TASK STATEMENT
Nothing outside the range is wanted. Repeat exactly the lines below from the one with "cbn in Ed. by rewrite Ed." through the one with "destruct (close_chan _)".

(Stored data)

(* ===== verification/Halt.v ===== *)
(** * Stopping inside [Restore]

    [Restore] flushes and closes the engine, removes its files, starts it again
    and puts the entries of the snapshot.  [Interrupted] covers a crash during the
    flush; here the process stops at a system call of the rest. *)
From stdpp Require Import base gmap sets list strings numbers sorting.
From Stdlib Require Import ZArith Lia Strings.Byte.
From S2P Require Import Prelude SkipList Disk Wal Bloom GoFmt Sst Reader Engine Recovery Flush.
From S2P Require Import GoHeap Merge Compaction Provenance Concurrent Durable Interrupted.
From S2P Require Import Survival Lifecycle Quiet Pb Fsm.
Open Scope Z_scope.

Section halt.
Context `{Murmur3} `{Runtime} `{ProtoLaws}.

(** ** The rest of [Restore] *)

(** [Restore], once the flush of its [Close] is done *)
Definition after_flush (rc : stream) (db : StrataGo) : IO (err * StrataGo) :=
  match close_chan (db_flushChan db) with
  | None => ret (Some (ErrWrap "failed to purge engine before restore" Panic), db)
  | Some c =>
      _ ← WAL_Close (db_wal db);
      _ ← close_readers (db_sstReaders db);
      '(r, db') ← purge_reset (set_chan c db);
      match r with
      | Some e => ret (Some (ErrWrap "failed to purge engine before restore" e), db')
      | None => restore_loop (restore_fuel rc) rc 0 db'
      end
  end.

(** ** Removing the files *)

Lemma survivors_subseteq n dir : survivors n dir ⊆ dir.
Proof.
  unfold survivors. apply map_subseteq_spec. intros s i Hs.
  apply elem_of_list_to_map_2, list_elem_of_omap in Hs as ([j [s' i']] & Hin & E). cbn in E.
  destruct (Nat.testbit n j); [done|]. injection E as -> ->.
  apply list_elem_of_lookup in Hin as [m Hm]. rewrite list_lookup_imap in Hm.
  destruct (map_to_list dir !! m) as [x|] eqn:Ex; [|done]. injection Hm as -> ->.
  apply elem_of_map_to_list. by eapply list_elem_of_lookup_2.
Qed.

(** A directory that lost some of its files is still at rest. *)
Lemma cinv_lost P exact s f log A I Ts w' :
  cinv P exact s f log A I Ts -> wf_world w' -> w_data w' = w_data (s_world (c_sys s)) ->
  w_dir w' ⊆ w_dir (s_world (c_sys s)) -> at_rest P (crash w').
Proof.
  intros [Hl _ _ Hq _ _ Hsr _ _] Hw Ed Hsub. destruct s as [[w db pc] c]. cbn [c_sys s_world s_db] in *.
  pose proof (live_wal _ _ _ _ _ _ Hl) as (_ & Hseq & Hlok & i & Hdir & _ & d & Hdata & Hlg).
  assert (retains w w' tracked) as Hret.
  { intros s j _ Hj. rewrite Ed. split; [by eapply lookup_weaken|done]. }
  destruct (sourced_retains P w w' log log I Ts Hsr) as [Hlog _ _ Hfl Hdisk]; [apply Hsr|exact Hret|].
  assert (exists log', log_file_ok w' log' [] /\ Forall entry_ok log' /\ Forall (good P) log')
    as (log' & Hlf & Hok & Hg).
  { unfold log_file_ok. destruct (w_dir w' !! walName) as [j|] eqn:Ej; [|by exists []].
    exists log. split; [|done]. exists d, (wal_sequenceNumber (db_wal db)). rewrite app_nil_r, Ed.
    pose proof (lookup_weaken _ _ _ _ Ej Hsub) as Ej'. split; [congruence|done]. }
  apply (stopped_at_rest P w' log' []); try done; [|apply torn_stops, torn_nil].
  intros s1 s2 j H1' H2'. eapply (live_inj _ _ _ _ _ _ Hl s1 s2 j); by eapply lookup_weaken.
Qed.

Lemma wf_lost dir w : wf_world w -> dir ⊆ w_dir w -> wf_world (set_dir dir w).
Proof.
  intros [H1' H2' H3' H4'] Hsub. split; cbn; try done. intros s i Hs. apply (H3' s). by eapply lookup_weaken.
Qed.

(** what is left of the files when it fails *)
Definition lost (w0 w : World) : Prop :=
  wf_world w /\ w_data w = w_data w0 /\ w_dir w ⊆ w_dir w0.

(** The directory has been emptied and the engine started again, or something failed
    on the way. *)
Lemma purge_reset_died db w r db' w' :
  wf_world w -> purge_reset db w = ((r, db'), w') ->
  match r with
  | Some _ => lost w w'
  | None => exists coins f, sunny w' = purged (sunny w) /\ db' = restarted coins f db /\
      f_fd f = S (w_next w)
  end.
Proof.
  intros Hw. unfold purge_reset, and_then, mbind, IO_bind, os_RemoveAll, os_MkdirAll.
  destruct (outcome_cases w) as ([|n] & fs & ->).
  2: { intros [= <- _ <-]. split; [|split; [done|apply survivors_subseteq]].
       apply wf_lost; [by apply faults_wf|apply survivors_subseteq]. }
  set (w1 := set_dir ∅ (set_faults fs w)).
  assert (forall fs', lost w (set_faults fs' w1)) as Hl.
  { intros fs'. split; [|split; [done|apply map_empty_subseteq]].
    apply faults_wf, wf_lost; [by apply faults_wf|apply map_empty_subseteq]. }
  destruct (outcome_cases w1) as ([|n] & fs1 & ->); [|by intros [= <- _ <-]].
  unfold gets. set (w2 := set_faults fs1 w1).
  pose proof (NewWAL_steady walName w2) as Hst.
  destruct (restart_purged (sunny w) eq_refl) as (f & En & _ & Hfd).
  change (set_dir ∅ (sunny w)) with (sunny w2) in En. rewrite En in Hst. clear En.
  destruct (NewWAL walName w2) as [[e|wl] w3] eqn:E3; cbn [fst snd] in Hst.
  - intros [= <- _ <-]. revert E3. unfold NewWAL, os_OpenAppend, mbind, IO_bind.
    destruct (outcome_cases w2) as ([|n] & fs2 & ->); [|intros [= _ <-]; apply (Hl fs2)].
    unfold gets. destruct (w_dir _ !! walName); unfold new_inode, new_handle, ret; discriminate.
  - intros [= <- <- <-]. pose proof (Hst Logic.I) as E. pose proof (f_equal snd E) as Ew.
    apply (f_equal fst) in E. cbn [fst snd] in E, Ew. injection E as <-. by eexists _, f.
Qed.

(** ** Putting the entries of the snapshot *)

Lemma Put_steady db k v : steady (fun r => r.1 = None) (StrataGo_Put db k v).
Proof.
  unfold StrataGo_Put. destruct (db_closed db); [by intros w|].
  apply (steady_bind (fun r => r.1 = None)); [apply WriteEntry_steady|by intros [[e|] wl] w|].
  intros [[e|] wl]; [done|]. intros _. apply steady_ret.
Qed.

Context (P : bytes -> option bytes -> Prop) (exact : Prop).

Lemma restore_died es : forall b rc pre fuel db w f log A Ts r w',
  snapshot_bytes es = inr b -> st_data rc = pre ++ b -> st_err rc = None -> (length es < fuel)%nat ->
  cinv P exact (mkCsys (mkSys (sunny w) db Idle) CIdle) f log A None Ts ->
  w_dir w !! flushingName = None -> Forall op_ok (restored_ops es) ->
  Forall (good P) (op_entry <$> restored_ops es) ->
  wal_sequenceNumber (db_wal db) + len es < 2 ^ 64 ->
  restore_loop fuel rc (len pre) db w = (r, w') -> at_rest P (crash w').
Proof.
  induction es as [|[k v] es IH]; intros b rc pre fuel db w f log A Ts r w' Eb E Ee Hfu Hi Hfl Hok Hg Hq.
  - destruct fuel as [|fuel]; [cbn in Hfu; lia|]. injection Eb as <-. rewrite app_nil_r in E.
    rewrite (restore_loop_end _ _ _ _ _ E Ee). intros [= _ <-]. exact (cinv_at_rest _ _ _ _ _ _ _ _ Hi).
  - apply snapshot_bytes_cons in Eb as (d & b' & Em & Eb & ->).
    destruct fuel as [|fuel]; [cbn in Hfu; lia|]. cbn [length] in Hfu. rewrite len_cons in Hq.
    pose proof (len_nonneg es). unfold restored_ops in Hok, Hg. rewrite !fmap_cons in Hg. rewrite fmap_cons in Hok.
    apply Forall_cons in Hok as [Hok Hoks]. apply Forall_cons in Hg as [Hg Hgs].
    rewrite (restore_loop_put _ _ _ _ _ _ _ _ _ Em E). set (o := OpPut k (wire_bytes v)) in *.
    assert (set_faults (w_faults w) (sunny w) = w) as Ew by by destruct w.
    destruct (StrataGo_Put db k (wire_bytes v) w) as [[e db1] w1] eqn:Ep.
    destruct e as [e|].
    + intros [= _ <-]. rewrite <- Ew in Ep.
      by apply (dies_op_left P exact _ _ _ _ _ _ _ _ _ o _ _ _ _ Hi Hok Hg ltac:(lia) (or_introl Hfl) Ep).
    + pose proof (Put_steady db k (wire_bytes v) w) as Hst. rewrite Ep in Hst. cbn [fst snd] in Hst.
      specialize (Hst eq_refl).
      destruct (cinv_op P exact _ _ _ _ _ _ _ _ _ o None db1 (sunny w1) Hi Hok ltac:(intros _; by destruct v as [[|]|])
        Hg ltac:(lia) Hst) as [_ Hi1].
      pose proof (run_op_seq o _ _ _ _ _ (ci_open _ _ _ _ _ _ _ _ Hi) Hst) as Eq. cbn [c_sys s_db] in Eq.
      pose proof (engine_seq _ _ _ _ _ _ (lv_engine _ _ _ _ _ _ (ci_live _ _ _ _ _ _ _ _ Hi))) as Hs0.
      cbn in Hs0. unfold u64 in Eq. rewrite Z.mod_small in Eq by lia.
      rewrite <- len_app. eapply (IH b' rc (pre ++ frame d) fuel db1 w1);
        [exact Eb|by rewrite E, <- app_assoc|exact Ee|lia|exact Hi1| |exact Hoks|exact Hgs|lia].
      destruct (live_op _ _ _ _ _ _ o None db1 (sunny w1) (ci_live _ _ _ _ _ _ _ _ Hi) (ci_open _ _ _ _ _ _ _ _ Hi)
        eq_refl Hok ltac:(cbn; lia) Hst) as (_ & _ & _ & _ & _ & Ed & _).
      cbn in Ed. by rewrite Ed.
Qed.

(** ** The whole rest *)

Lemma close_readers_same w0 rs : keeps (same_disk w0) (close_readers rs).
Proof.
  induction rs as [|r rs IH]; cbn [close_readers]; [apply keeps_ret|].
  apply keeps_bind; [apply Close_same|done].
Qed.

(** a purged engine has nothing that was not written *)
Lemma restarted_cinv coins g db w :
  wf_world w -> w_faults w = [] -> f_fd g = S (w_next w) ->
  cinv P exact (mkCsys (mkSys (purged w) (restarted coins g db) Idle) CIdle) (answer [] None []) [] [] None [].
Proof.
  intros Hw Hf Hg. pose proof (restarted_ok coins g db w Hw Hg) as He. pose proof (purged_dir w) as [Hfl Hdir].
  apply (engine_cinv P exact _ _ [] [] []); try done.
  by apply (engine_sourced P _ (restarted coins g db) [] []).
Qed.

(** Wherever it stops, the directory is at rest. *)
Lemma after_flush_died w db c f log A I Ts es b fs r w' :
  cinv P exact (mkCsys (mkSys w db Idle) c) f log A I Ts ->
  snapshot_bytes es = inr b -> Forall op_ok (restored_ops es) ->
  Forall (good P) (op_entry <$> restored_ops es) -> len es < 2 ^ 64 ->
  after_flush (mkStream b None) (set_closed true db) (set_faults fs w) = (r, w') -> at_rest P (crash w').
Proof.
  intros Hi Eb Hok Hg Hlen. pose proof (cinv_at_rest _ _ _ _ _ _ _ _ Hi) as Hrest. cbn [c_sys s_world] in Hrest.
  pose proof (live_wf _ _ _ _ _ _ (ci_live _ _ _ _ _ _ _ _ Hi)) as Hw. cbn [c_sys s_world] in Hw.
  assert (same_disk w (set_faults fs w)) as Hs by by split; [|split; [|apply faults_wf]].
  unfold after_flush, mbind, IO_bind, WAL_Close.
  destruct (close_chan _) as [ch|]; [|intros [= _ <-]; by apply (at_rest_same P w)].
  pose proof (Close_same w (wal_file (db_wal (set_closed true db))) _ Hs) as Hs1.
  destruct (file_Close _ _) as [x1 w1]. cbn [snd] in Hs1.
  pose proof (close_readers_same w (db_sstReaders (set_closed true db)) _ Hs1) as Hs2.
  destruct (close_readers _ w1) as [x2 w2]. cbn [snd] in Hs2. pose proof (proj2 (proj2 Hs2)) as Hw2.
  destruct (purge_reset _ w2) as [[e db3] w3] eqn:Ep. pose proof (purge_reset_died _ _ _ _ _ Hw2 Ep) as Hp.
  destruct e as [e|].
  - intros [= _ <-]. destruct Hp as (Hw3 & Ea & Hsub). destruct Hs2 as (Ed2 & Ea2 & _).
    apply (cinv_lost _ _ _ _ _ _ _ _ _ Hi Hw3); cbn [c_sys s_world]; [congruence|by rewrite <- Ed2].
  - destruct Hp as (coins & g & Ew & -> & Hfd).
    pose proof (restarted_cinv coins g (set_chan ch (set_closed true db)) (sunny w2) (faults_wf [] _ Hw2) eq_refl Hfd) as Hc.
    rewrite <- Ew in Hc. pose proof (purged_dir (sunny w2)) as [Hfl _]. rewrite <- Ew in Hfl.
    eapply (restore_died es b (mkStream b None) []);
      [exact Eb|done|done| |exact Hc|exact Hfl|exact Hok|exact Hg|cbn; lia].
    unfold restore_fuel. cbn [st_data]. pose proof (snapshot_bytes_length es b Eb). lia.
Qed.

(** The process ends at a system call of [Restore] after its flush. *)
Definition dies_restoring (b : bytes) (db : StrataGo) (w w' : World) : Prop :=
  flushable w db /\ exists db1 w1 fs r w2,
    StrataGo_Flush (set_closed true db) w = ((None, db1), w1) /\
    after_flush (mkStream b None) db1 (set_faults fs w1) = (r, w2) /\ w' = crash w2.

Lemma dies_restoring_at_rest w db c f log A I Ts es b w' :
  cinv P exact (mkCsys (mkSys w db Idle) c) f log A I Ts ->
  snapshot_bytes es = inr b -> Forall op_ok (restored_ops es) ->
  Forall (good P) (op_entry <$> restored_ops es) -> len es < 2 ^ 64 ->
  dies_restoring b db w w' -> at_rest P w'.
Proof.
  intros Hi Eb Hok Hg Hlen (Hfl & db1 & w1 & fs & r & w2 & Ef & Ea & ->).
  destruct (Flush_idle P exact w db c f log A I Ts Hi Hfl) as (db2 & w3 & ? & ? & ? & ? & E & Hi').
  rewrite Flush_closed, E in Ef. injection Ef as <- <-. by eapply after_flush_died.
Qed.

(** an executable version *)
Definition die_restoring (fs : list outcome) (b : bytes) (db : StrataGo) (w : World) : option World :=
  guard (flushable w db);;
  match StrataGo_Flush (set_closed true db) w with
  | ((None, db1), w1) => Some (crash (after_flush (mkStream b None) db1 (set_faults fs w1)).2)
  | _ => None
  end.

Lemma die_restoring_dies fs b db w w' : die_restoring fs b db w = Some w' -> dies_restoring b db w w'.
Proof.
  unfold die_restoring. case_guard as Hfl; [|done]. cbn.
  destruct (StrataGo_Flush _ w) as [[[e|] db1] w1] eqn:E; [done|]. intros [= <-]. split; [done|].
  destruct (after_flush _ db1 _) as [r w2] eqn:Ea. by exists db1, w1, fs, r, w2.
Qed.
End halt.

...

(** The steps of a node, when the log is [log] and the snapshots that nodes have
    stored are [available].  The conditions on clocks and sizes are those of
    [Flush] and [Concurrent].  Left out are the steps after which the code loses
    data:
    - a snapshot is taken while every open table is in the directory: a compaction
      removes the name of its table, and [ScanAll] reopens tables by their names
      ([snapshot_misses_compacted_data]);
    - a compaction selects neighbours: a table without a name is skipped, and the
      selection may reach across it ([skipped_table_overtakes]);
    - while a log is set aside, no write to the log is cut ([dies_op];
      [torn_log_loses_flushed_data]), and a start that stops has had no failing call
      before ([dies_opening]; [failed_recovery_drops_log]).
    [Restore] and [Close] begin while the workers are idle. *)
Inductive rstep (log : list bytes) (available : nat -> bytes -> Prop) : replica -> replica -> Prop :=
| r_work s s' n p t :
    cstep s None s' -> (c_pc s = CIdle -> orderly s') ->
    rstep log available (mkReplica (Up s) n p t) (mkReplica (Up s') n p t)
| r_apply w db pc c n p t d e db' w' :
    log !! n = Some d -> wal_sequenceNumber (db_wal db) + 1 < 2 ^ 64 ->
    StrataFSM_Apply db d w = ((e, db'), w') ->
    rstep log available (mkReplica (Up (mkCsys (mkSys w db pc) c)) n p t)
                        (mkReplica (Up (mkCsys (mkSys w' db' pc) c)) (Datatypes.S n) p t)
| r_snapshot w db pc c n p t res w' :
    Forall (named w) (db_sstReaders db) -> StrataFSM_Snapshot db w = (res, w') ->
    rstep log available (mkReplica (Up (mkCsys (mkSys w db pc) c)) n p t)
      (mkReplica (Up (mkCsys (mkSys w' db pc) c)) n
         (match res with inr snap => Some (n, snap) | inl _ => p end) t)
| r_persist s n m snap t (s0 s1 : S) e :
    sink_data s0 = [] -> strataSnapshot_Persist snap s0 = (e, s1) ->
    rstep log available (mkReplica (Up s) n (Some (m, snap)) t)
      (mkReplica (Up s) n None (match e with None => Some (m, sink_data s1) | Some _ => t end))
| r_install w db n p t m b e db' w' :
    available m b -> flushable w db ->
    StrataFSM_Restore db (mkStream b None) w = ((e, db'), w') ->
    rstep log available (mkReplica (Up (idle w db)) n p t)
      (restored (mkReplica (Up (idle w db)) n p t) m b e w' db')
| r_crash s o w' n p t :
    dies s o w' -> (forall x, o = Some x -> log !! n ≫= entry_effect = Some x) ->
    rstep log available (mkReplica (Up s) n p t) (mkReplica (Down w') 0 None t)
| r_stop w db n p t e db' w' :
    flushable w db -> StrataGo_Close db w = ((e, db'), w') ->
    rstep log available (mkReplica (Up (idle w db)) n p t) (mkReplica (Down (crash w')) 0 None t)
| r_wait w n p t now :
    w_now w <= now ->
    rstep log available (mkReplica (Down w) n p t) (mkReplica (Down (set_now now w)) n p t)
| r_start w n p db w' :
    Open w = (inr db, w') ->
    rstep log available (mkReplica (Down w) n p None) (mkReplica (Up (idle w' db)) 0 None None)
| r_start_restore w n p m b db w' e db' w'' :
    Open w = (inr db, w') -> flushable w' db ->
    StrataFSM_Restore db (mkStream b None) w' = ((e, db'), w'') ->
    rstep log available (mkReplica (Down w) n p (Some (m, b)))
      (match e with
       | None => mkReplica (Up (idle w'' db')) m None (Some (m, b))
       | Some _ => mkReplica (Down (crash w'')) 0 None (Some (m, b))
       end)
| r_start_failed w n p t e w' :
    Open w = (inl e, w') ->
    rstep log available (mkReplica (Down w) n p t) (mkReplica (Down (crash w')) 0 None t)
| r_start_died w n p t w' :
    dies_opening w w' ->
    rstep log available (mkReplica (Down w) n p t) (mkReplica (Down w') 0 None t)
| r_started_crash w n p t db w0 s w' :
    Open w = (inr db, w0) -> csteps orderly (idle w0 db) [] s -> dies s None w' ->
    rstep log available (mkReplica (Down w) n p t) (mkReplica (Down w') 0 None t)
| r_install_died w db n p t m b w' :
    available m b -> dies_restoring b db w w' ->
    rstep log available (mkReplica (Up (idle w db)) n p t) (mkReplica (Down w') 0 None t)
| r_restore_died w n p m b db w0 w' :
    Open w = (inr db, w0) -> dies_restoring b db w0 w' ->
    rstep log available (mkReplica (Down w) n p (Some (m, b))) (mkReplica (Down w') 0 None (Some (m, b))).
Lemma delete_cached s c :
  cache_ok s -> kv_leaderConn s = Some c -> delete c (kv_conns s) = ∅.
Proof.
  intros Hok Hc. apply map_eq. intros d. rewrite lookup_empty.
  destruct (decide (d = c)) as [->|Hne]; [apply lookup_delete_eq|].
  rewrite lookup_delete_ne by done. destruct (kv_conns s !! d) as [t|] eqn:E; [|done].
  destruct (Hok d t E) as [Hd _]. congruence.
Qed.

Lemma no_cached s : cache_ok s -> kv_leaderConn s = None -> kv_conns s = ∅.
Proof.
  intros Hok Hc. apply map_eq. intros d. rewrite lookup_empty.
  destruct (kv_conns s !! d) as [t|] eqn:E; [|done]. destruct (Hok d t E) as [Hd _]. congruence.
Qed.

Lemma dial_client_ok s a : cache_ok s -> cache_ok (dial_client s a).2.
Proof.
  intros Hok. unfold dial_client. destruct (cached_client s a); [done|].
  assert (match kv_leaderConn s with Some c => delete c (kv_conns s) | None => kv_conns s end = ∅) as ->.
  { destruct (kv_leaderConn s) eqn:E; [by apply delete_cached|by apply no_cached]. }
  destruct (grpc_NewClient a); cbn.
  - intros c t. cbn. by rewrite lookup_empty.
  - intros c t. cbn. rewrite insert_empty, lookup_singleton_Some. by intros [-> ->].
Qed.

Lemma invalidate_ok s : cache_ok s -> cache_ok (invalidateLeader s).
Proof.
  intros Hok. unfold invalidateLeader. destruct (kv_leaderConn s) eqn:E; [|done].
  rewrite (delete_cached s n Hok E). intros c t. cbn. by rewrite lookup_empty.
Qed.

REPLY TO THE EXERCISE
      cbn in Ed. by rewrite Ed.
Qed.

(** ** The whole rest *)

Lemma close_readers_same w0 rs : keeps (same_disk w0) (close_readers rs).
Proof.
  induction rs as [|r rs IH]; cbn [close_readers]; [apply keeps_ret|].
  apply keeps_bind; [apply Close_same|done].
Qed.

(** a purged engine has nothing that was not written *)
Lemma restarted_cinv coins g db w :
  wf_world w -> w_faults w = [] -> f_fd g = S (w_next w) ->
  cinv P exact (mkCsys (mkSys (purged w) (restarted coins g db) Idle) CIdle) (answer [] None []) [] [] None [].
Proof.
  intros Hw Hf Hg. pose proof (restarted_ok coins g db w Hw Hg) as He. pose proof (purged_dir w) as [Hfl Hdir].
  apply (engine_cinv P exact _ _ [] [] []); try done.
  by apply (engine_sourced P _ (restarted coins g db) [] []).
Qed.

(** Wherever it stops, the directory is at rest. *)
Lemma after_flush_died w db c f log A I Ts es b fs r w' :
  cinv P exact (mkCsys (mkSys w db Idle) c) f log A I Ts ->
  snapshot_bytes es = inr b -> Forall op_ok (restored_ops es) ->
  Forall (good P) (op_entry <$> restored_ops es) -> len es < 2 ^ 64 ->
  after_flush (mkStream b None) (set_closed true db) (set_faults fs w) = (r, w') -> at_rest P (crash w').
Proof.
  intros Hi Eb Hok Hg Hlen. pose proof (cinv_at_rest _ _ _ _ _ _ _ _ Hi) as Hrest. cbn [c_sys s_world] in Hrest.
  pose proof (live_wf _ _ _ _ _ _ (ci_live _ _ _ _ _ _ _ _ Hi)) as Hw. cbn [c_sys s_world] in Hw.
  assert (same_disk w (set_faults fs w)) as Hs by by split; [|split; [|apply faults_wf]].
  unfold after_flush, mbind, IO_bind, WAL_Close.
  destruct (close_chan _) as [ch|]; [|intros [= _ <-]; by apply (at_rest_same P w)].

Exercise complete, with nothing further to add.